Problem: Records follow. Copy every line with "RoleRepo".

Task inputs:
(* ===== verification/GroupMappingService.v ===== *)
(** * GroupMappingService: just-in-time assignment from group claims

    [internal/core/service/group_mapping_service.go] (I-10): the caller's
    Keycloak groups resolve to departments, levels and tenant roles, which are
    then granted, never revoked (GTRM-4). *)

From S2P Require Import Prelude Domain Schema Tx Wp MembershipRepo RoleRepo DeptMembershipRepo CacheKeys.

(** [JITResult] *)
Record JITResult : Type := mkJITResult {
  jit_AssignedDepts : list uuid;
  jit_GrantedTenantRoles : list TenantRoleCode
}.

(** The three lists of mappings. *)
Record Mappings : Type := mkMappings {
  mm_depts : list GroupDeptMapping;
  mm_deptRoles : list GroupDeptRoleMapping;
  mm_tenantRoles : list GroupTenantRoleMapping
}.

Definition no_mappings : Mappings := mkMappings [] [] [].

Section service.
  Context `{Env}.

(** ** Resolution *)

(** [GroupMappingService.getCachedResolution] *)
Definition getCachedResolution (tenantID : uuid) (stale : bool) : M (option Mappings) :=
  if negb has_cache then retM None
  else
    let keys := if stale
                then [cacheKeyGDMStale tenantID; cacheKeyGRMStale tenantID; cacheKeyGTRMStale tenantID]
                else [cacheKeyGDM tenantID; cacheKeyGRM tenantID; cacheKeyGTRM tenantID] in
    let! raw := cache_MGet keys in
    retM (match raw with
          | Some [Some (CGroupDepts dm); Some (CGroupDeptRoles dr); Some (CGroupTenantRoles tr)] =>
              Some (mkMappings dm dr tr)
          | _ => None
          end).

(** [GroupMappingService.setCachedResolution] *)
Definition setCachedResolution (tenantID : uuid) (m : Mappings) : M unit :=
  if negb has_cache then retM tt
  else
    cache_Set (cacheKeyGDM tenantID) (CGroupDepts (mm_depts m)) ;;
    cache_Set (cacheKeyGRM tenantID) (CGroupDeptRoles (mm_deptRoles m)) ;;
    cache_Set (cacheKeyGTRM tenantID) (CGroupTenantRoles (mm_tenantRoles m)) ;;
    cache_Set (cacheKeyGDMStale tenantID) (CGroupDepts (mm_depts m)) ;;
    cache_Set (cacheKeyGRMStale tenantID) (CGroupDeptRoles (mm_deptRoles m)) ;;
    cache_Set (cacheKeyGTRMStale tenantID) (CGroupTenantRoles (mm_tenantRoles m)).

(** The conversion of the service's answer. *)
Definition mappings_of (tenantID : uuid) (res : GroupResolution) : Mappings :=
  mkMappings (List.map (λ e, mkGroupDeptMapping tenantID (fst e) (snd e)) (gr_DeptMappings res))
             (List.map (λ e, mkGroupDeptRoleMapping tenantID (fst e) (snd e)) (gr_DeptRoleMappings res))
             (List.map (λ e, mkGroupTenantRoleMapping tenantID (fst e) (snd e)) (gr_TenantRoleMappings res)).

(** [GroupMappingService.resolveMappings] *)
Definition resolveMappings (tenantID : uuid) (groupNames : list string) : M Mappings :=
  let! cached := getCachedResolution tenantID false in
  match cached with
  | Some m => retM m
  | None =>
      if negb has_groupMapping then retM no_mappings
      else
        let! r := call (CallResolveGroups tenantID groupNames) (λ n, gm_ResolveGroups n tenantID groupNames) in
        match r with
        | Err _ =>
            let! stale := getCachedResolution tenantID true in
            retM (default no_mappings stale)
        | Ok res =>
            let m := mappings_of tenantID res in
            setCachedResolution tenantID m ;;
            retM m
        end
  end.

(** ** What the groups imply *)

(** The levels of one mapped department: those the same group carries. *)
Definition levels_of (groupNames : list string) (drs : list GroupDeptRoleMapping) (dm : GroupDeptMapping)
  : list (uuid * DeptRole) :=
  if contains (gd_KeycloakGroupName dm) groupNames then
    List.map (λ dr, (gd_DepartmentID dm, gdr_RoleCode dr))
      (select (λ dr, contains (gdr_KeycloakGroupName dr) groupNames
                     && String.eqb (gd_KeycloakGroupName dm) (gdr_KeycloakGroupName dr)) drs)
  else [].

(** Keep the first of equal elements. *)
Definition dedup {A} `{EqDecision A} (l : list A) : list A :=
  List.fold_left (λ acc x, if contains x acc then acc else acc ++ [x]) l [].

(** The (department, level) pairs, in the order of the mappings. *)
Definition dept_roles (groupNames : list string) (m : Mappings) : list (uuid * DeptRole) :=
  dedup (List.flat_map (levels_of groupNames (mm_deptRoles m)) (mm_depts m)).

(** The keys of [tenantRoleDedup]. *)
Definition tenant_roles_of (groupNames : list string) (m : Mappings) : list TenantRoleCode :=
  dedup (List.map gtr_RoleCode
    (select (λ tr, contains (gtr_KeycloakGroupName tr) groupNames && negb (gtr_RoleCode tr ==? RoleMember))
            (mm_tenantRoles m))).

(** ** Applying it *)

(** An event of the JIT flow: the actor is iam-system. *)
Definition jit_event (type : string) (tenantID userID : uuid) (data : EventPayload) : DomainEvent :=
  {| ev_Type := type; ev_TenantID := tenantID; ev_Subject := uuid_String userID; ev_Actor := "iam-system";
     ev_Data := data; ev_IPAddress := ""; ev_UserAgent := "" |}.

(** Granted, level changed, or nothing (TRG-3). *)
Definition jit_dept_event (tenantID userID : uuid) (assigned : DeptMembership) (previous : option DeptMembership)
  : option DomainEvent :=
  match previous with
  | None => Some (jit_event EventDepartmentMembershipGranted tenantID userID
                    (DepartmentMembershipGrantedPayload userID tenantID (dm_DepartmentID assigned)
                       (dm_RoleLevel assigned) uuid_Nil))
  | Some p =>
      if dm_RoleLevel p ==? dm_RoleLevel assigned then None
      else Some (jit_event EventDepartmentMembershipLevelChanged tenantID userID
                   (DepartmentMembershipLevelChangedPayload userID tenantID (dm_DepartmentID assigned)
                      (dm_RoleLevel p) (dm_RoleLevel assigned) uuid_Nil))
  end.

(** One (department, level) pair; [assignedDepts] is captured. *)
Definition jit_dept (tenantID userID membershipID : uuid) (assignedDepts : list uuid) (dr : uuid * DeptRole)
  : M (list uuid) :=
  let! (assigned, previous) := DeptMembershipRepo.Assign tenantID userID (fst dr) membershipID (snd dr) uuid_Nil in
  (match jit_dept_event tenantID userID assigned previous with
   | Some ev => publish ev
   | None => retM tt
   end) ;;
  retM (assignedDepts ++ [dm_DepartmentID assigned]).

(** One tenant role not yet held; [granted] is captured. *)
Definition jit_role (tenantID userID membershipID : uuid) (held : list TenantRoleCode)
    (granted : list TenantRoleCode) (code : TenantRoleCode) : M (list TenantRoleCode) :=
  if contains code held then retM granted
  else
    let! tr := RoleRepo.Grant uuid_Nil tenantID userID membershipID code uuid_Nil in
    publish (jit_event EventTenantRoleGranted tenantID userID
               (TenantRoleGrantedPayload userID tenantID (tr_RoleCode tr) uuid_Nil)) ;;
    retM (granted ++ [tr_RoleCode tr]).

(** The transaction; the closure appends to the captured result. *)
Definition jit_tx (tenantID userID membershipID : uuid) (deptRoles : list (uuid * DeptRole))
    (roles : list TenantRoleCode) (res : JITResult) : M (JITResult * unit) :=
  let! depts := for_fold deptRoles (jit_AssignedDepts res) (jit_dept tenantID userID membershipID) in
  let! existing := RoleRepo.ListByUser tenantID userID in
  let held := List.map tr_RoleCode existing in
  let! codes := map_range roles in
  let! granted := for_fold codes (jit_GrantedTenantRoles res) (jit_role tenantID userID membershipID held) in
  retM (mkJITResult depts granted, tt).

(** [GroupMappingService.AssignFromGroups] *)
Definition AssignFromGroups (tenantID userID : uuid) (groupNames : list string) : M JITResult :=
  match groupNames with
  | [] => retM (mkJITResult [] [])
  | _ =>
      let! m := resolveMappings tenantID groupNames in
      let! mem := MembershipRepo.FindByUserID tenantID userID in
      let! r := RunInTx_captured (mkJITResult [] [])
                  (jit_tx tenantID userID (tm_ID mem) (dept_roles groupNames m) (tenant_roles_of groupNames m)) in
      evict [cacheKeyMembers50 tenantID; cacheKeySeatUsage tenantID; cacheKeyMemberships tenantID userID] ;;
      retM r.1
  end.

End service.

Problem solution:
From S2P Require Import Prelude Domain Schema Tx Wp MembershipRepo RoleRepo DeptMembershipRepo CacheKeys.
    let! tr := RoleRepo.Grant uuid_Nil tenantID userID membershipID code uuid_Nil in
  let! existing := RoleRepo.ListByUser tenantID userID in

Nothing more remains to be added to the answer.